**Your goal:** For the records below, print the lines from the line with "upd_client c f" through the line with "Lemma get_shm_client_run (w" exactly as written; include both end lines and exclude the rest.

Records from a data source
(** [wait_for]: each round handles one event of the main loop. *)
Fixpoint wait_loop (fuel : nat) (wait op : Z) : M KW unit :=
  match fuel with
  | O => fail OutOfFuel
  | S fuel =>
      upd_client wait (λ x, x <| last_message := u64 (-2) |> <| waiting_for := op |>);;
      x ← get_client wait;
      let wait_registered := if conn_registered x then Some (conn_handler_ x) else None in
      when (conn_registered x) (conn_unregister wait);;
      let wait_prio := conn_priority x in
      upd_client wait (λ x, x <| conn_priority := max_priority |>
                              <| conn_handler_ := handle_message_wait_fn |>);;
      conn_register wait;;
      loop0;;
      x ← get_client wait;
      if conn_registered x && bool_decide (wait_registered = Some handle_message_fn) then
        conn_unregister wait;;
        upd_client wait (λ x, x <| conn_priority := wait_prio |> <| conn_handler_ := handle_message_fn |>);;
        conn_register wait;;
        x ← get_client wait;
        if last_message x =? op then mret tt else wait_loop fuel wait op
      else mret tt
  end.

(** How often [wait_loop] can go round: every round takes what is queued or a
    batch. *)
Definition events_left (e : kenv) : nat :=
  foldr (λ b n, length (b_arrivals b) + n)%nat
    (map_fold (λ _ q n, length q + n)%nat 0%nat (queues e)) (batches e).
(* ===== verification/ControlProps.v ===== *)
(** * Theorems on the simulation controller (control/main.c) *)
From S2P Require Import Prelude Sched SchedQueue SchedProps SchedTime Timetravel Loop Control.

Lemma get_env_run (w : KW) : get_env w = Ok (env w, w).
Proof. done. Qed.

Lemma get_client_run (w : KW) c x : kclients (env w) !! c = Some x → get_client c w = Ok (x, w).
Proof. intros H. unfold get_client, get, mbind, M_bind. by rewrite H. Qed.

Lemma put_client_run (w : KW) c x :
  put_client c x w = Ok (tt, w <| env := (env w) <| kclients := <[c:=x]> (kclients (env w)) |> |>).
Proof. done. Qed.

Lemma upd_client_run (w : KW) c x f : kclients (env w) !! c = Some x →
  upd_client c f w = Ok (tt, w <| env := (env w) <| kclients := <[c:=f x]> (kclients (env w)) |> |>).
Proof. intros H. unfold upd_client. by erewrite bind_ok by (by apply get_client_run). Qed.

Lemma upd_kenv_run (w : KW) f : upd_kenv f w = Ok (tt, w <| env := f (env w) |>).
Proof. done. Qed.

Lemma get_shm_client_run (w : KW) id cl :
  0 ≤ id → shm_clients (g_schedshm_mem (env w)) !! Z.to_nat id = Some cl →
  get_shm_client id w = Ok (cl, w).
Proof.
  intros Hid Hl. unfold get_shm_client. erewrite bind_ok by apply get_env_run. unfold array_get.
  replace (id <? 0) with false by lia. by rewrite Hl.
Qed.

Lemma fmap_run {St A B} (f : A → B) (m : M St A) s a s1 : m s = Ok (a, s1) → (f <$> m) s = Ok (f a, s1).
Proof. intros H. unfold fmap, M_fmap. by rewrite H. Qed.

Lemma has_shm_run (w : KW) id cl :
  0 ≤ id → shm_clients (g_schedshm_mem (env w)) !! Z.to_nat id = Some cl →
  _schedshm_client_has_shm id w = Ok (has_time_share cl, w).
Proof. intros. unfold _schedshm_client_has_shm. by eapply fmap_run, get_shm_client_run. Qed.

**Expected answer:**
  upd_client c f w = Ok (tt, w <| env := (env w) <| kclients := <[c:=f x]> (kclients (env w)) |> |>).
Proof. intros H. unfold upd_client. by erewrite bind_ok by (by apply get_client_run). Qed.

Lemma upd_kenv_run (w : KW) f : upd_kenv f w = Ok (tt, w <| env := f (env w) |>).
Proof. done. Qed.

Lemma get_shm_client_run (w : KW) id cl :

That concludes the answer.